Le Ali Leggere de las Mariposas. A Memoria dei Crimini contro le Donne




Con la risoluzione 54/134 del 17 dicembre 1999l’Assemblea Generale delle Nazioni Unite ha dichiarato il 25 novembre Giornata Mondiale per l’Eliminazione delle Violenza sulle Donne.

Era stato l'Incontro Femminista Latino americano e dei Caraibi tenutosi a Bogotà nel 1981 a suggerire la data del 25 novembre come data internazionale della lotta contro la violenza  sulla donna.
Accettando il sollecito della delegazione della Repubblica Dominicana che proponeva di rendere omaggio alle sorelle Mirabal, tre dissidenti politiche della Repubblica Dominicana, brutalmente assassinate nel 1960 per ordine del dittatore Trujillo.

Aida Patria Mercedes 27 febbraio 1924 - 25 novembre 1960); Maria Argentina Minerva 12 marzo 1926 - 25 novembre 1960; Antonia Maria Teresa Mirabal 14 ottobre 1936 - 25 novembre 1960 nacquero rispettivamente a Ojo de Agua provincia di Salcedo nella Repubblica Dominicana da una famiglia benestante. 
    
Conosciute con il nome di  Las Mariposas Le farfalle era il 25 novembre 1960 quando Minerva e Maria Teresa decidono di far visita ai loro mariti, Manolo Tavarez Justo e Leandro Guzman, detenuti in carcere.

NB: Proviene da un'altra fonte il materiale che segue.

(** * TriggerBot: the multi-tenant bot service (src/src/bot/bot.service.ts)

    A shallow embedding of [BotService], in its multi-tenant variant with
    per-chat conversation state: the two in-memory maps [clients] and
    [clientStates], the message dispatcher [handleMessage], the session
    lifecycle ([initializeClient], [disconnectClient], [deleteSessionData],
    [onModuleDestroy]) and the handlers registered on a client.

    The collaborators the service talks to are modelled by what the service
    observes of them:
    - the Prisma data store is a pair of row lists, [findFirst] returns the
      first row that satisfies the [where] clause (and always answers); how
      it compares a trigger with a body under [mode: 'insensitive'] is the
      store's own business, and comes with the store;
    - a call into the messaging client ([msg.reply], [client.initialize],
      [client.destroy]) either completes or throws, the outcome is an
      argument of the operation that makes the call; so are the refusal of
      a client id by the library's constructor and the folders
      [client.initialize] creates;
    - [fs] is the set of folders that exist, [rm] consumes a list of
      outcomes (one per attempt);
    - every call that leaves the service (an emitted event, a transport
      call, an [rm]) is appended to a trace of [Effect]s.
    Logging has no effect on the state and is left out.  [messageCount] is
    a natural number.  Handlers run to completion one after the other (the
    awaits of one handler are not interleaved with another handler). *)

From Stdlib Require Import Ascii String.
From stdpp Require Import base option list strings gmap fin_maps.

Local Open Scope string_scope.
Local Open Scope list_scope.

(** ** Strings as JavaScript and the data store see them *)

(** [if (s)] on a string: the empty string is falsy. *)
Definition truthy (s : string) : bool := negb (String.eqb s "").

(** [hay.includes(needle)] *)
Fixpoint includes (needle hay : string) : bool :=
  String.prefix needle hay ||
  match hay with
  | EmptyString => false
  | String _ rest => includes needle rest
  end.

Definition lowerAscii (c : ascii) : ascii :=
  let n := nat_of_ascii c in
  if (65 <=? n)%nat && (n <=? 90)%nat then ascii_of_nat (n + 32) else c.

Fixpoint toLower (s : string) : string :=
  match s with
  | EmptyString => EmptyString
  | String c rest => String (lowerAscii c) (toLower rest)
  end.

(** Equality of two strings up to the case of their letters.  This is the
    comparison the specification names for the lookup of a reply; the
    service itself never computes it (see [equalsInsensitive] below). *)
Definition equalUpToCase (trigger body : string) : bool :=
  String.eqb (toLower trigger) (toLower body).

(** [text LIKE pattern] of PostgreSQL: [%] stands for any run of
    characters, [_] for any one character, and a backslash makes the
    character after it stand for itself.  (A pattern that ends in a
    backslash is an error there; it matches nothing here.) *)
Fixpoint likeMatch (pattern : string) : string → bool :=
  match pattern with
  | EmptyString =>
      fun text => match text with EmptyString => true | _ => false end
  | String p rest =>
      if Ascii.eqb p "%" then
        let afterPercent := likeMatch rest in
        fix skip (text : string) : bool :=
          afterPercent text
          || match text with
             | EmptyString => false
             | String _ text' => skip text'
             end
      else if Ascii.eqb p "_" then
        fun text =>
          match text with
          | EmptyString => false
          | String _ text' => likeMatch rest text'
          end
      else if Ascii.eqb p "\" then
        match rest with
        | EmptyString => fun _ => false
        | String literal rest' =>
            fun text =>
              match text with
              | EmptyString => false
              | String t text' => Ascii.eqb t literal && likeMatch rest' text'
              end
        end
      else
        fun text =>
          match text with
          | EmptyString => false
          | String t text' => Ascii.eqb t p && likeMatch rest text'
          end
  end.

(** [trigger ILIKE body] on text whose letters are ASCII: what Prisma's
    [{ equals: body, mode: 'insensitive' }] is on PostgreSQL.  The body is
    the pattern. *)
Definition asciiIlike (trigger body : string) : bool :=
  likeMatch (toLower body) (toLower trigger).

(** ** Rows of the data store *)

Module Prompt.
Record t := mk { enterpriseId : string; available : bool; body : string }.
End Prompt.

(** Modelled from the spec: the Prisma schema of the [messages] model is not
    part of the sources (the only migration at hand predates the [ending]
    column); the spec's reply record is
    [{ trigger: string, body: string, ending: boolean, available: boolean }]
    scoped to a tenant. *)
Module Messages.
Record t := mk {
  enterpriseId : string;
  available : bool;
  trigger : string;
  body : string;
  ending : bool
}.
End Messages.
Definition ptr {A} (p : option A) : K vfs A :=
  match p with
  | Some a => kret a
  | None => fault
  end.

(** *** Vnode references and mutexes *)

Definition refs (st : vfs) (vn : Z) : Z := default 0 (vfs_refcount st !! vn).

(** Modelled from the spec: [kernel/fs/vnode.c] is not among the sources.
    Section 4.3.1: [vref] adds a reference. *)
Definition vref (vn : Z) : K vfs unit :=
  kmodify (λ st, set_refcount <[vn := refs st vn + 1]> st).

(** Modelled from the spec: [kernel/fs/vnode.c] is not among the sources.
    Section 4.3.1: [vput] releases a reference; the destruction of the
    vnode on its last release is not modelled. *)
Definition vput (vn : Z) : K vfs unit :=
  kmodify (λ st, set_refcount <[vn := refs st vn - 1]> st).

(** Modelled from the spec: the mutex code is not among the sources.
    Locking a mutex the running thread already holds is fatal (section
    7). *)
Definition vlock (vn : Z) : K vfs unit :=
  st ← kget;
  if bool_decide (vn ∈ vfs_locked st) then panic
  else kmodify (set_locked (λ l, l ∪ {[vn]})).

(** Modelled from the spec: the mutex code is not among the sources.
    Unlocking a mutex the running thread does not hold is fatal (section
    7). *)
Definition vunlock (vn : Z) : K vfs unit :=
  st ← kget;
  if bool_decide (vn ∈ vfs_locked st)
  then kmodify (set_locked (λ l, l ∖ {[vn]}))
  else panic.

(** Modelled from the spec: [kernel/fs/vnode.c] is not among the sources.
    Section 4.3.1: [vput_locked] consumes a vnode whose mutex is held. *)
Definition vput_locked (vn : Z) : K vfs unit :=
  vunlock vn;; vput vn.

Section namev.
Context {V : VfsHeader}.

(** *** [namev_lookup] *)
Definition namev_lookup (dir : Z) (name : option string) (namelen : Z)
  : K vfs (Z * option Z) :=
  d ← deref dir;
  match vn_ops d with
  | None => kret (- ENOTDIR, None)
  | Some ops =>
      if negb (S_ISDIR (vn_mode d)) then kret (- ENOTDIR, None)
      else if namelen =? 0 then
        vref dir;;
        kret (0, Some dir)
      else
        f ← ptr (lookup ops);
        nm ← ptr name;
        match f (String.substring 0 (Z.to_nat namelen) nm) with
        | inl e => kret (e, None)
        | inr v => vref v;; kret (0, Some v)
        end
  end.

(** *** [namev_tokenize]

    [search] is the rest of the path or [NULL]; the result is the token's
    first character (a pointer into the path), its length and the new
    [search]. *)
Fixpoint skip_slashes (s : string) : string :=
  match s with
  | String c s' => if Ascii.eqb c "/"%char then skip_slashes s' else s
  | EmptyString => s
  end.

Fixpoint token_end (s : string) : nat * string :=
  match s with
  | EmptyString => (O, s)
  | String c s' =>
      if Ascii.eqb c "/"%char then (O, s)
      else let '(n, r) := token_end s' in (S n, r)
  end.

Definition namev_tokenize (search : option string)
  : option string * Z * option string :=
  match search with
  | None => (None, 0, None)
  | Some s =>
      let begin := skip_slashes s in
      let '(n, r) := token_end begin in
      (Some begin, Z.of_nat n,
       match r with EmptyString => None | _ => Some r end)
  end.

(** *** [namev_dir]

    The result is the return value and, on success, what is stored through
    [res_vnode], [name] and [namelen].  The loop runs once for each
    component but the last; its model takes the path's length as fuel. *)
Fixpoint namev_dir_loop (fuel : nat) (basenode : Z)
    (curname : option string) (cur_len : Z)
    (nextname : option string) (next_len : Z) (search : option string)
  : K vfs (Z * option (Z * option string * Z)) :=
  if next_len =? 0 then
    vunlock basenode;;
    kret (0, Some (basenode, curname, cur_len))
  else
    match fuel with
    | O => λ _, OutOfFuel
    | S fuel' =>
        '(err, revnode) ← namev_lookup basenode curname cur_len;
        if negb (s32 err =? 0) then
          vput_locked basenode;;
          kret (s32 err, None)
        else
          rev ← ptr revnode;
          basenode' ←
            (if basenode =? rev then vput rev;; kret basenode
             else vput_locked basenode;; vlock rev;; kret rev);
          let '(nextname', next_len', search') := namev_tokenize search in
          namev_dir_loop fuel' basenode' nextname next_len
                         nextname' next_len' search'
    end.
Lemma nsteps_loop_clock f n p p' :
  nsteps (loop_step f) n p p' → clock p' = clock p + poll_interval * n.
Proof.
  induction 1 as [|n p q r Hpq _ IH]; [lia|].
  destruct Hpq. rewrite IH, sleep_clock. lia.
Qed.

Lemma nsteps_loop_served f n t p p' :
  nsteps (loop_step f) (S n) p p' → t ∈ queue p → served t p'.
Proof.
  intros Hrun Ht. inversion Hrun as [|? ? q ? Hpq Hrest]; subst.
  destruct Hpq.
  apply (loop_invariant (served t) f (λ q, served_sleep poll_interval t q)
           (sleep poll_interval p)).
  - by apply served_first_sleep.
  - by eapply rtc_nsteps_2.
Qed.

(** A loop that cannot exit runs for as many turns as one cares to count. *)
Lemma loop_runs_forever f v w p :
  own f [] (v, w) p → to_boolean v = false →
  ∀ n, ∃ p', nsteps (loop_step f) n p p' ∧ own f [] (v, w) p'.
Proof.
  intros Hown Hv n. induction n as [|n (p' & Hrun & Hown')].
  - exists p. split; [constructor | done].
  - exists (sleep poll_interval p'). split; [|by apply sleep_own_idle].
    eapply nsteps_r; [done|]. constructor.
    destruct Hown' as (_ & _ & [= -> _]). done.
Qed.

(** ** The call as a whole *)

Lemma main_eq fuel env uri p :
  main fuel env uri p =
    (λ p', (Return (read (length (frames p)) p'), p')) <$>
      poll fuel (length (frames p)) (start env uri p).2.
Proof.
  unfold main, start, enter; simpl.
  by destruct (poll _ _ _).
Qed.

 Patria, sorella maggiore, vuole accompagnarle anche se suo marito è rinchiuso in un altro carcere e contro le preghiere della madre che teme per lei e per i suoi tre figli. Intuizione rivelatasi esatta poiché le tre donne vengono prese in un’imboscata da agenti del servizio segreto militare, torturate e uccise.

 
La loro brutale esecuzione, risveglia l’indignazione popolare che porta nel 1961 all’assassinio di Trujillo e successivamente alla fine della dittatura.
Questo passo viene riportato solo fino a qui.